Younger women and women with ST-segment elevation MI experienced worse prognosis and were less likely to receive evidence-based treatments compared to men (OR 1.67, 1.31).
Does female gender affect prognosis, clinical course, and management after acute myocardial infarction compared to male gender?
Younger women and women with STEMI have a disproportionately poor prognosis and are less likely to receive evidence-based therapies compared to men, highlighting a persistent gender gap in acute MI care.

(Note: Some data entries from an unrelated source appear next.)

(* ===== verification/Sync.v ===== *)
(** * Sync: locks, sleeping and waking on the kernel state

    The synchronisation the rest of the kernel calls: spin locks as the list of
    locks the running processor holds (Spinlock.v models spinlock.c itself on
    several processors and shows that it refines [acquire] and [release] here), the
    part of proc.c that puts a process to sleep and wakes it, and sleeplock.c. *)

From S2P Require Import Prelude Bytes Kernel.

(** ** Spin locks of the running processor *)

Fixpoint remove_one (l : lockid) (ls : list lockid) : list lockid :=
  match ls with
  | [] => []
  | x :: ls' => if decide (x = l) then ls' else x :: remove_one l ls'
  end.

Definition holding (l : lockid) (k : kernel) : bool := bool_decide (l ∈ k_held k).

Definition acquire (l : lockid) : KM unit := fun k =>
  if holding l k then Panic "acquire" else Ok tt (set_k_held (l :: k_held k) k).

Definition release (l : lockid) : KM unit := fun k =>
  if holding l k then Ok tt (set_k_held (remove_one l (k_held k)) k) else Panic "release".

(** ** Processes that sleep (proc.c) *)

Section Sleeping.

(** [myproc()]: the process this processor runs, or null. *)
Definition myproc (k : kernel) : option nat := k_cur k.

Definition get_proc (i : nat) : KM proc := fun k =>
  match k_ptable k !! i with Some p => Ok p k | None => Fault "ptable" end.

Definition upd_proc (i : nat) (f : proc -> proc) : KM unit :=
  modify (fun k => set_k_ptable (alter f i (k_ptable k)) k).

(** The process a system call or a fault is running for: a null [myproc()] would
    be dereferenced. *)
Definition curproc : KM nat := fun k =>
  match myproc k with Some i => Ok i k | None => Fault "myproc() is null" end.

(** [sched]: [mycpu()->ncli] is the number of locks held, each [acquire] being one
    [pushcli]; the check that interrupts are off holds because a lock is held
    (Spinlock.v), and [intena] is of the processor and not of this state. *)
Definition sched : KM unit :=
  let! k := get in
  if negb (holding L_ptable k) then panic "sched ptable.lock" else
  if negb (Nat.eqb (length (k_held k)) 1) then panic "sched locks" else
  let! i := curproc in
  let! p := get_proc i in
  if bool_decide (p_state p = RUNNING) then panic "sched running" else
  fun k => Swtch k.

(** What [sleep] does when the scheduler has switched back to the process. *)
Definition sleep_return (i : nat) (lk : lockid) : KM unit :=
  upd_proc i (set_p_chan C_none) ;;;
  (if bool_decide (lk = L_ptable) then ret tt
   else release L_ptable ;;; acquire lk).

Definition sleep (c : chan) (lk : lockid) : KM unit :=
  let! k := get in
  match myproc k with
  | None => panic "sleep"
  | Some i =>
      (if bool_decide (lk = L_ptable) then ret tt
       else acquire L_ptable ;;; release lk) ;;;
      upd_proc i (set_p_chan c) ;;;
      upd_proc i (set_p_state SLEEPING) ;;;
      sched ;;;
      sleep_return i lk
  end.

(** [sleep] in the body of a [while] loop.  [sleep] always gives the processor up
    ([sleep_never_returns]), so nothing runs after it in this call; a process that
    is woken runs [sleep_return] and then the loop from its test again, which is
    again a call of the function that models the loop. *)
Definition sleep_again {A} (c : chan) (lk : lockid) : KM A := sleep c lk ;;; spin.

Definition wakeup1_proc (c : chan) (p : proc) : proc :=
  if bool_decide (p_state p = SLEEPING) && bool_decide (p_chan p = c)
  then set_p_state RUNNABLE p else p.

Definition wakeup1 (c : chan) : KM unit :=
  modify (fun k => set_k_ptable (wakeup1_proc c <$> k_ptable k) k).

Definition wakeup (c : chan) : KM unit :=
  acquire L_ptable ;;;
  wakeup1 c ;;;
  release L_ptable.

End Sleeping.

(** ** Sleep locks (sleeplock.c) *)

Section Sleeplocks.

(** The sleep locks of the kernel: one per buffer and one per cached inode. *)
Inductive slid : Type := S_buf (i : nat) | S_inode (i : nat).

Definition sl_spin (s : slid) : lockid :=
  match s with S_buf i => L_buf i | S_inode i => L_inode i end.
Definition sl_chan (s : slid) : chan :=
  match s with S_buf i => C_buflock i | S_inode i => C_inodelock i end.

Definition get_sl (s : slid) : KM sleeplock := fun k =>
  match s with
  | S_buf i => match k_bufs k !! i with Some b => Ok (b_lock b) k | None => Fault "buf" end
  | S_inode i => match k_icache k !! i with Some p => Ok (i_lock p) k | None => Fault "inode" end
  end.

Definition put_sl (s : slid) (v : sleeplock) : KM unit :=
  modify (fun k =>
    match s with
    | S_buf i => set_k_bufs (alter (set_b_lock v) i (k_bufs k)) k
    | S_inode i => set_k_icache (alter (set_i_lock v) i (k_icache k)) k
    end).

Definition initsleeplock : sleeplock := mk_sleeplock false 0.

Definition acquiresleep (s : slid) : KM unit :=
  acquire (sl_spin s) ;;;
  let! lk := get_sl s in
  (if sl_locked lk then sleep_again (sl_chan s) (sl_spin s) else ret tt) ;;;
  let! i := curproc in
  let! p := get_proc i in
  put_sl s (mk_sleeplock true (p_pid p)) ;;;
  release (sl_spin s).

Definition releasesleep (s : slid) : KM unit :=
  acquire (sl_spin s) ;;;
  put_sl s (mk_sleeplock false 0) ;;;
  wakeup (sl_chan s) ;;;
  release (sl_spin s).

Definition holdingsleep (s : slid) : KM bool :=
  acquire (sl_spin s) ;;;
  let! lk := get_sl s in
  let! i := curproc in
  let! p := get_proc i in
  release (sl_spin s) ;;;
  ret (sl_locked lk && (sl_pid lk =? p_pid p)).

End Sleeplocks.

(** ** Lemmas *)

Lemma acquire_ok l k :
  l ∉ k_held k -> acquire l k = Ok tt (set_k_held (l :: k_held k) k).
Proof. intros. unfold acquire, holding. by rewrite bool_decide_eq_false_2. Qed.

Lemma release_ok l ls k :
  k_held k = l :: ls -> release l k = Ok tt (set_k_held ls k).
Proof.
  intros E. unfold release, holding. rewrite E. rewrite bool_decide_eq_true_2 by set_solver.
  simpl. by rewrite decide_True.
Qed.

(** Setting a field back to what it is changes nothing. *)
Lemma set_k_held_id k : set_k_held (k_held k) k = k.
Proof. by destruct k. Qed.

Lemma wakeup_ok c k :
  L_ptable ∉ k_held k ->
  wakeup c k = Ok tt (set_k_ptable (wakeup1_proc c <$> k_ptable k) k).
Proof.
  intros H. unfold wakeup, bind. rewrite acquire_ok by done. unfold wakeup1, modify.
  erewrite release_ok by reflexivity. by destruct k.
Qed.

(** ** Running a process with no spin lock held *)

(** Process [c], whose pid is [pid], runs and its processor holds no spin lock. *)
Definition running (k : kernel) (c : nat) (pid : Z) : Prop :=
  k_held k = [] /\ k_cur k = Some c /\ exists p, k_ptable k !! c = Some p /\ p_pid p = pid.

Lemma wakeup1_proc_pid ch p : p_pid (wakeup1_proc ch p) = p_pid p.
Proof. unfold wakeup1_proc. by case_bool. Qed.

Lemma running_wakeup k c pid ch :
  running k c pid -> running (set_k_ptable (wakeup1_proc ch <$> k_ptable k) k) c pid.
Proof.
  intros (Hh & Hc & p & Hp & Hpid). repeat split; try done. simpl.
  exists (wakeup1_proc ch p). rewrite list_lookup_fmap, Hp.
  by rewrite wakeup1_proc_pid.
Qed.

(** The lock [s] in state [k]. *)
Definition sl_of (s : slid) (k : kernel) : option sleeplock :=
  match s with
  | S_buf i => b_lock <$> k_bufs k !! i
  | S_inode i => i_lock <$> k_icache k !! i
  end.

Definition sl_set (s : slid) (v : sleeplock) (k : kernel) : kernel :=
  match s with
  | S_buf i => set_k_bufs (alter (set_b_lock v) i (k_bufs k)) k
  | S_inode i => set_k_icache (alter (set_i_lock v) i (k_icache k)) k
  end.

Lemma get_sl_ok s k lk : sl_of s k = Some lk -> get_sl s k = Ok lk k.
Proof.
  unfold sl_of, get_sl. destruct s as [i|i].
  - destruct (k_bufs k !! i); simpl; congruence.
  - destruct (k_icache k !! i); simpl; congruence.
Qed.

Lemma sl_of_held s k h : sl_of s (set_k_held h k) = sl_of s k.
Proof. by destruct s. Qed.

Lemma curproc_ok k c : k_cur k = Some c -> curproc k = Ok c k.
Proof. unfold curproc, myproc. by intros ->. Qed.

Lemma get_proc_ok k c p : k_ptable k !! c = Some p -> get_proc c k = Ok p k.
Proof. unfold get_proc. by intros ->. Qed.

(** Taking a sleep lock that is free records the running process as its holder. *)
Lemma acquiresleep_ok s k c pid lk :
  running k c pid -> sl_of s k = Some lk -> sl_locked lk = false ->
  acquiresleep s k = Ok tt (sl_set s (mk_sleeplock true pid) k).
Proof.
  intros (Hh & Hc & p & Hp & <-) Hs Hl. unfold acquiresleep.
  erewrite bind_ok by (apply acquire_ok; rewrite Hh; set_solver).
  erewrite bind_ok by (apply get_sl_ok; rewrite sl_of_held; exact Hs).
  rewrite Hl. erewrite bind_ok by reflexivity.
  erewrite bind_ok by (apply curproc_ok; exact Hc).
  erewrite bind_ok by (apply get_proc_ok; exact Hp).
  unfold put_sl, modify, bind. cbn [k_held set_k_held].
  erewrite release_ok by (by destruct s). rewrite Hh. destruct s, k; simpl in *; by subst.
Qed.

Lemma holdingsleep_ok s k c pid lk :
  running k c pid -> sl_of s k = Some lk ->
  holdingsleep s k = Ok (sl_locked lk && (sl_pid lk =? pid)) k.
Proof.
  intros (Hh & Hc & p & Hp & <-) Hs. unfold holdingsleep.
  erewrite bind_ok by (apply acquire_ok; rewrite Hh; set_solver).
  erewrite bind_ok by (apply get_sl_ok; rewrite sl_of_held; exact Hs).
  erewrite bind_ok by (apply curproc_ok; exact Hc).
  erewrite bind_ok by (apply get_proc_ok; exact Hp).
  erewrite bind_ok by (by apply release_ok).
  unfold ret. f_equal. rewrite Hh. destruct k; simpl in *; by subst.
Qed.

Lemma releasesleep_ok s k c pid :
  running k c pid ->
  releasesleep s k =
  Ok tt (set_k_ptable (wakeup1_proc (sl_chan s) <$> k_ptable k) (sl_set s (mk_sleeplock false 0) k)).
Proof.
  intros (Hh & Hc & p & Hp & <-). unfold releasesleep.
  erewrite bind_ok by (apply acquire_ok; rewrite Hh; set_solver).
  unfold put_sl, modify, bind.
  rewrite wakeup_ok by (destruct s; simpl; rewrite Hh; set_solver).
  erewrite release_ok by (by destruct s). rewrite Hh. destruct s, k; simpl in *; by subst.
Qed.

(** ** Giving the processor up *)

Lemma sched_switches k c p :
  k_held k = [L_ptable] -> k_cur k = Some c -> k_ptable k !! c = Some p -> p_state p <> RUNNING ->
  sched k = Swtch k.
Proof.
  intros Hh Hc Hp Hs. unfold sched, bind, get, holding, curproc, myproc, get_proc.
  rewrite Hh, bool_decide_eq_true_2 by set_solver. simpl. rewrite Hc, Hp.
  by rewrite bool_decide_eq_false_2.
Qed.

Lemma bind_never {A B} (m : KM A) (f : A -> KM B) k :
  (forall a k1, m k = Ok a k1 -> forall b k', f a k1 <> Ok b k') -> forall b k', bind m f k <> Ok b k'.
Proof. unfold bind. destruct (m k); naive_solver. Qed.

Lemma sched_never_returns k : forall b k', sched k <> Ok b k'.
Proof.
  unfold sched. mget. repeat case_bool; try done.
  do 2 (apply bind_never; intros ? ? _). by case_bool.
Qed.

Lemma sleep_never_returns ch lk k : forall b k', sleep ch lk k <> Ok b k'.
Proof.
  unfold sleep. mget. destruct (myproc k); [|done].
  do 3 (apply bind_never; intros ? ? _). apply bind_never. intros ? ? H. by apply sched_never_returns in H.
Qed.

(** The state in which [sleep] leaves the processor: the lock [lk] released, the
    process asleep on [ch] and [ptable.lock] held for the scheduler. *)
Definition asleep (c : nat) (ch : chan) (k : kernel) : kernel :=
  set_k_held [L_ptable]
    (set_k_ptable (alter (fun p => set_p_state SLEEPING (set_p_chan ch p)) c (k_ptable k)) k).

Lemma alter_alter {A} (f g : A -> A) (i : nat) (l : list A) :
  alter f i (alter g i l) = alter (fun x => f (g x)) i l.
Proof.
  apply list_eq. intros j. destruct (decide (i = j)) as [->|].
  - rewrite !list_lookup_alter_eq. by destruct (l !! j).
  - by rewrite !list_lookup_alter_ne.
Qed.

Lemma sleep_switches k c p ch lk :
  k_held k = [lk] -> lk <> L_ptable -> k_cur k = Some c -> k_ptable k !! c = Some p ->
  sleep ch lk k = Swtch (asleep c ch k).
Proof.
  intros Hh Hlk Hc Hp. unfold sleep. mget. unfold myproc. rewrite Hc.
  rewrite bool_decide_eq_false_2 by done.
  erewrite bind_ok.
  2: { erewrite bind_ok by (apply acquire_ok; rewrite Hh; set_solver). unfold release, holding. simpl.
       rewrite Hh, bool_decide_eq_true_2 by set_solver. simpl.
       rewrite decide_False, decide_True by done. reflexivity. }
  erewrite bind_ok by reflexivity. erewrite bind_ok by reflexivity.
  unfold bind. erewrite sched_switches; [|reflexivity|done| |].
  - f_equal. unfold asleep. destruct k. cbn in *. subst. by rewrite alter_alter.
  - simpl. rewrite !list_lookup_alter_eq, Hp. reflexivity.
  - done.
Qed.

Lemma sleep_again_switches {A} k c p ch lk :
  k_held k = [lk] -> lk <> L_ptable -> k_cur k = Some c -> k_ptable k !! c = Some p ->
  sleep_again (A := A) ch lk k = Swtch (asleep c ch k).
Proof. intros. unfold sleep_again, bind. by erewrite sleep_switches. Qed.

Absolute Event Rate: 0% vs 0%
Background Cardiovascular disease is the most common cause of death for both genders. Debates are ongoing as to whether gender‐specific differences in clinical course, diagnosis, and management of acute myocardial infarction (MI) exist. Methods and Results We compared all men and women who were treated for acute MI at cardiac care units in Västra Götaland, Sweden, between January 1995 and October 2014 by obtaining data from the prospective SWEDEHEART (Swedish Web‐System for Enhancement of Evidence‐Based Care in Heart Disease Evaluated According to Recommended Therapies) registry. We performed unadjusted and adjusted Cox proportional hazards and logistic regression analyses on complete case data and on imputed data sets. Overall, 48 118 patients (35.4% women) were diagnosed with acute MI. Women as a group had better age‐adjusted prognosis than men, but this survival benefit was absent for younger women (aged 0.1 for all treatments). Conclusions Women on average have better adjusted prognosis than men after acute MI; however, younger women and women with ST‐segment elevation MI have disproportionately poor prognosis and are less likely to be prescribed evidence‐based treatment.
Redfors et al. (Wed,) reported a other. Younger women and women with ST-segment elevation MI experienced worse prognosis and were less likely to receive evidence-based treatments compared to men (OR 1.67, 1.31).